Top five banking activities best handled by digital self-service
The evolution of banking is happening faster than perhaps anyone could have anticipated.
The wake of new technologies has brought heightened customer expectations, where inefficient legacy processes no longer suffice. In addition, a constantly morphing regulatory environment has in effect ushered in new restrictions and simultaneously new forms of competition.
Many banks, particularly in the US, have been quick to meet customer expectations and provide their customers with excellent online self-service technologies. Yet, surprisingly, performance across the sector has been unpredictable. Large banking institutions in particular struggle to meet customer expectations in the areas that are most important to them, risking their sense of customer loyalty in a competitive industry.
Despite the availability of digital banking facilities, customers are still choosing to interact with their bank at local branches and over the telephone. In its 2018 Digital Banking Consumer Survey, PWC found that 60% of consumers said that having a conveniently located branch is important, while 25% wouldn’t open an account at a bank if it didn’t have a nearby branch.
The survey also found that there are specific transactions where consumers prefer going into a branch, rather than using a PC, an app or even calling an agent. These services include:
- Applying for a loan – 59%
- Opening a new account – 58%
- Opening a new investment account – 43%
- Utilising financial advisory services – 37%
While satisfying the interests of customers would do wonders to profit margins, knowing just how to accomplish this has shown to be a momentous challenge. One way banks can make their customers happier and keep their bottom line in check is by implementing digital self-service solutions. With digital self-service, banks are meeting customer expectations of service efficiency, whilst also building trust in using these digital platforms so customers turn to them, instead of the branch of telephone.
Here are the top five banking activities best handled by digital self-service:
1. View account balance
One of the most common features available for digital banking is the ability for consumers to check their account balance. Easily accessible and with minimal perceived risk, it is not surprising that this service has one of the highest numbers of digital adoption. With it clearly displayed on a visual interface, customers can also update their personal details and check the status of transactions.

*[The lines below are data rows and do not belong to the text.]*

(** ** Changing a range *)

Lemma laid_agree st st' lo hi l :
  (forall x, x ∈ l -> st' !! x = st !! x) -> laid st lo hi l -> laid st' lo hi l.
Proof.
  intros Ha [Hf Hs]. split.
  - rewrite list.Forall_forall in *. intros x Hx. destruct (Hf x Hx) as (r&?&?). exists r. by rewrite Ha.
  - eapply StronglySorted_mono; [|done]. intros a b Hin1 Hin2 (r&r'&?&?&?). exists r, r'. by rewrite !Ha.
Qed.

(** A resource that moves to [s, e], clear of its siblings and around its children. *)
Lemma wf_adjusted st K res r par rp pre post s e :
  wf st K -> st !! res = Some r -> st !! par = Some rp -> K par = pre ++ res :: post ->
  is_u32 s -> is_u32 e -> start rp <= s -> s <= e -> e <= end_ rp ->
  Forall (within st s e) (K res) ->
  (forall x, x ∈ pre -> exists q, st !! x = Some q /\ end_ q < s) ->
  (forall x, x ∈ post -> exists q, st !! x = Some q /\ e < start q) ->
  wf (<[res := set_range s e r]> st) K.
Proof.
  intros W Hr Hp HK ????? Hkids Hpre Hpost. destruct (wf_split_notin _ _ _ _ _ _ W HK) as [Hn1 Hn2].
  set (st' := <[res := set_range s e r]> st).
  assert (Hfld : forall A (f : resource -> A), (forall a b q, f (set_range a b q) = f q) ->
    forall x, fld f st' x = fld f st x).
  { intros A f Hf x. unfold st'. fields. by rewrite Hf, (fld_Some _ _ _ _ Hr). }
  assert (Hag : forall l, res ∉ l -> forall x, x ∈ l -> st' !! x = st !! x).
  { intros l Hl x Hx. unfold st'. rewrite lookup_insert_ne; [done|]. by intros ->. }
  assert (Hres : res ∈ K par) by (rewrite HK; apply elem_of_app; right; left).
  split.
  - intros x r' Hx. unfold st' in Hx. destruct (decide (res = x)) as [<-|Hne].
    + rewrite lookup_insert_eq in Hx. simplify_eq. simpl. eapply seg_agree; [|by eapply wf_chain]. intros; by apply Hfld.
    + rewrite lookup_insert_ne in Hx by done. eapply seg_agree; [|by eapply wf_chain]. intros; by apply Hfld.
  - intros x r' Hx. unfold st' in Hx. destruct (decide (res = x)) as [<-|Hne].
    + rewrite lookup_insert_eq in Hx. simplify_eq. simpl. eapply laid_agree; [apply Hag, (wf_not_own W)|].
      split; [done|]. by apply (wf_laid _ _ W _ _ Hr).
    + rewrite lookup_insert_ne in Hx by done. pose proof (wf_laid _ _ W _ _ Hx) as Hlx.
      destruct (decide (par = x)) as [<-|Hpx].
      * simplify_eq. rewrite HK in Hlx |- *.
        eapply (laid_insert _ _ _ _ _ _ (set_range s e r)); [|by unfold st'; rewrite lookup_insert_eq|done..| |].
        -- eapply laid_agree; [apply Hag; by rewrite not_elem_of_app|]. eapply laid_sublist; [|done].
           apply sublist_app; [done|]. by apply sublist_cons.
        -- intros y Hy. destruct (Hpre y Hy) as (q&?&?). exists q, (set_range s e r).
           split_and!; [by rewrite (Hag pre)|unfold st'; by rewrite lookup_insert_eq|done].
        -- intros y Hy. destruct (Hpost y Hy) as (q&?&?). exists (set_range s e r), q.
           split_and!; [unfold st'; by rewrite lookup_insert_eq|by rewrite (Hag post)|done].
      * eapply laid_agree; [|done]. apply Hag. intros Hin. destruct Hpx. by eapply (wf_kids_disjoint W).
  - intros p c. rewrite Hfld by done. apply W.
  - intros x Hx. destruct (wf_anch _ _ W x) as [l Hl].
    { unfold st' in Hx. destruct (decide (res = x)) as [<-|?]; [eauto|]. by rewrite lookup_insert_ne in Hx. }
    exists l. eapply anchored_agree; [|done]. intros; by apply Hfld.
  - intros x r' Hx. unfold st' in Hx. destruct (decide (res = x)) as [<-|Hne].
    + rewrite lookup_insert_eq in Hx. by simplify_eq.
    + rewrite lookup_insert_ne in Hx by done. by eapply wf_range.
Qed.
(* ===== verification/ResourceSpec.v ===== *)
(** What the functions of [kernel/resource.c] promise. *)
From Stdlib Require Import ZArith Lia.
From stdpp Require Import base numbers list list_numbers option gmap sets functions sorting.
From S2P Require Import Prelude Resource ResourceTree ResourceOps ResourceAlloc ResourceInsert ResourceRegion.

Local Open Scope Z_scope.
Local Open Scope kernel_scope.

Implicit Types (st : rstore) (x y p c root new par res : rloc) (l : list rloc) (K : rloc -> list rloc).

(** [new] is a resource outside the tree of [root], as a caller passes it. *)
Definition detached_for st root new : Prop :=
  is_Some (st !! root) /\ fld parent st new = Some None /\ not_above st new root.

(** [s, e] is a range inside [root] that no child of [root] meets. *)
Definition free_in st K root (s e : Z) : Prop :=
  (exists r, st !! root = Some r /\ start r <= s /\ s <= e /\ e <= end_ r) /\
  forall c, c ∈ K root -> ~ clash st s e c.

Section Detached.
Context (st : rstore) (K : rloc -> list rloc) (root new : rloc) (rn : resource).
Hypothesis (W : wf st K) (D : detached_for st root new) (Hn : st !! new = Some rn).

Lemma detached_parent : parent rn = None.
Proof using D Hn. destruct D as (_&H&_). rewrite (fld_Some _ _ _ _ Hn) in H. congruence. Qed.

Lemma detached_ne : root <> new.
Proof using W D.
  destruct D as (H1&_&H2). intros E. destruct (wf_anch _ _ W root H1) as [l Hl].
  apply (H2 l Hl). rewrite <- E. by eapply anchored_head.
Qed.
(** The bytes of a number from those of its low and high parts. *)
Lemma le_bytes_app n k a y : 0 <= a < 2^(8 * Z.of_nat n) ->
  le_bytes n a ++ le_bytes k y = le_bytes (n + k) (a + 2^(8 * Z.of_nat n) * y).
Proof.
  revert k a. induction n as [|n IH]; intros k a Ha.
  - simpl in Ha. assert (a = 0) as -> by lia. simpl. f_equal. lia.
  - assert (E : 2^(8 * Z.of_nat (S n)) = 2^8 * 2^(8 * Z.of_nat n)) by (rewrite <- Z.pow_add_r by lia; f_equal; lia).
    cbn [le_bytes app Nat.add]. rewrite E in *. rewrite <- Z.mul_assoc. f_equal.
    + unfold u8. rewrite (Z.mul_comm (2^8)), Z.mod_add by lia. done.
    + rewrite (Z.mul_comm (2^8) (_ * _)), Z.div_add by lia. apply IH.
      split; [apply Z.div_pos; lia|apply Z.div_lt_upper_bound; lia].
Qed.

Lemma be_bytes_u64 x : be_bytes 8 (u64 x) = be_bytes 8 x.
Proof. unfold be_bytes. f_equal. apply (le_bytes_mod 8). Qed.

Lemma length_be_bytes n x : length (be_bytes n x) = n.
Proof. unfold be_bytes. by rewrite length_rev, length_le_bytes. Qed.

(** Two block functions that agree on blocks and well-formed hashes hash alike. *)
Lemma hash_blocks_agree (P : list Z -> Prop) (t1 t2 : list Z -> bytes -> list Z) h m :
  (forall h b, P h -> length b = 64%nat -> t1 h b = t2 h b /\ P (t1 h b)) -> P h ->
  hash_blocks t1 h m = hash_blocks t2 h m.
Proof.
  intros Ht. unfold hash_blocks. pose proof (nblocks_bound m) as [Hn _]. revert Hn. generalize (nblocks m).
  intros n. revert h m. induction n as [|n IH]; intros h m Hn Hh; [done|]. simpl.
  destruct (Ht h (take 64 m) Hh) as [E HP]; [rewrite length_take; lia|].
  rewrite (IH _ (drop 64 m)); [by rewrite E|rewrite length_drop; lia|done].
Qed.

Lemma add_words_u32 h x : Forall is_u32 (add_words h x).
Proof.
  revert x. induction h as [|a h IH]; intros [|b x]; simpl; constructor; [apply u32_range|apply IH].
Qed.

Lemma word_u32 h i : Forall is_u32 h -> is_u32 (word h i).
Proof.
  intros Hh. unfold word. destruct (nth_in_or_default i h 0) as [Hin|Hz]; [|rewrite Hz; unfold is_u32; lia].
  rewrite List.Forall_forall in Hh. by apply Hh.
Qed.
(** [while (len >= sizeof(mctx->block))], with [data] advanced to [off]. *)
Fixpoint md_loop (fuel : nat) (h : list Z) (b data : bytes) (off len : Z) : option (list Z * bytes * Z * Z) :=
  match fuel with
  | O => None
  | S fuel =>
    if decide (64 <= len) then
      b ← memcpy b 0 data off 64;
      md_loop fuel (transform_helper h b) b data (off + 64) (len - 64)
    else Some (h, b, off, len)
  end.

Definition md_update (c : md_ctx) (data : bytes) (len : Z) : option md_ctx :=
  let avail := 64 - (byte_count c &u 0x3f) in
  let bc := u64 (byte_count c + len) in
  if decide (len < avail) then
    b ← memcpy (block c) (64 - avail) data 0 len;
    Some (MdCtx (hash c) b bc)
  else
    b ← memcpy (block c) (64 - avail) data 0 avail;
    '(h, b, off, len) ← md_loop (S (Z.to_nat len)) (transform_helper (hash c) b) b data avail (len - avail);
    b ← memcpy b 0 data off len;
    Some (MdCtx h b bc).

(** The block with the words 14 and 15 set to the bit count. *)
Definition set_length (b : bytes) (bc : Z) : option bytes :=
  b ← mem_write b 56 (le_bytes 4 (u32 (Z.shiftl bc 3)));
  mem_write b 60 (le_bytes 4 (u32 (bc >>u 29))).

Definition md_final (c : md_ctx) : option (bytes * md_ctx) :=
  let offset := byte_count c &u 0x3f in
  let padding := 56 - (offset + 1) in
  b ← mem_write (block c) offset [0x80];
  let p := offset + 1 in
  '(h, b, p, padding) ←
    (if decide (padding < 0) then
       b ← mem_write b p (replicate (Z.to_nat (padding + 8)) 0);
       Some (transform_helper (hash c) b, b, 0, 56)
     else Some (hash c, b, p, padding));
  b ← mem_write b p (replicate (Z.to_nat padding) 0);
  b ← set_length b (byte_count c);
  let h := transform_helper h b in
  Some (mjoin (u32_out <$> h), MdCtx (replicate 4 0) (replicate 64 0) 0).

2. PIN activation and replacement
PIN activation and replacement continues to be one of the most common issues addressed by banking call centers. However, this issue can be easily managed in self-service via the customer’s own smartphone. Automated processes enable customers to activate new usernames and passwords. Financial institutions can also enhance their authentication processes through fingerprint, voice biometrics and face recognition, all of which are set and activated via customer interaction with their smartphone.
3. Money transfers
If consumers ever perceived any risk of transferring money online, those days are over. The 10% of customers who just a year ago banked online via a web browser have now become the 15% of users who only do their banking on their smartphones. And this trend shows no sign of slowing down. Not only is the proportion growing (to over 50% in both online/PC and mobile), but so is the frequency. Digital self-service should therefore be built around mobile payments as increasingly consumers view basic banking engagement via a smartphone as indispensable. And, the ability to transfer money can also extend to credit and debit card activities.
4. Loan applications
As mentioned earlier, loan applications tend to be one of the services that customers would prefer to receive face-to-face assistance. However, in order to minimize the associated costs of a branch or call center, banks must optimize the provision of agent services as much as possible. An ideal solution is to provide a seamless omnichannel experience, where a live agent can be contacted by the client at the precise point where additional support in the loan application process is needed. In this agent-caller collaboration session, the agent doesn’t need to start the process from the beginning, but has all the background information of what the customer has completed so far. The agent can then assist in opening a new account, completing a loan application or any range of activities to close out an activity in just one interaction.
5. Search for a local branch
The PWC 2018 Digital Banking Consumer Survey also found that despite digital adoption, branch usage continues to grow. While this may seem counterintuitive, many speculate whether this is due to branch closures, which have diverted more customers to remaining branches. Alternatively, the inability for many banks to provide the means to open an account digitally forces consumers to go in to a branch, despite their preference not to. In either case, online searches for branches continues to be high, indicating that it should certainly be an important component of a bank’s digital self-service framework.
The banking rules of yesterday are becoming increasingly redundant as a new generation of customers embrace new technologies and new business models. Yet even within this new banking arena, the primary touchstones of banking remain; cost reduction, product marketing and risk management – often to the detriment of customer demands and business growth. Digital self-service supports the former, whilst ultimately seeking to bolster the latter. In this era of digital transformation, banks must evolve, too, or customers will simply walk out of the branch for good.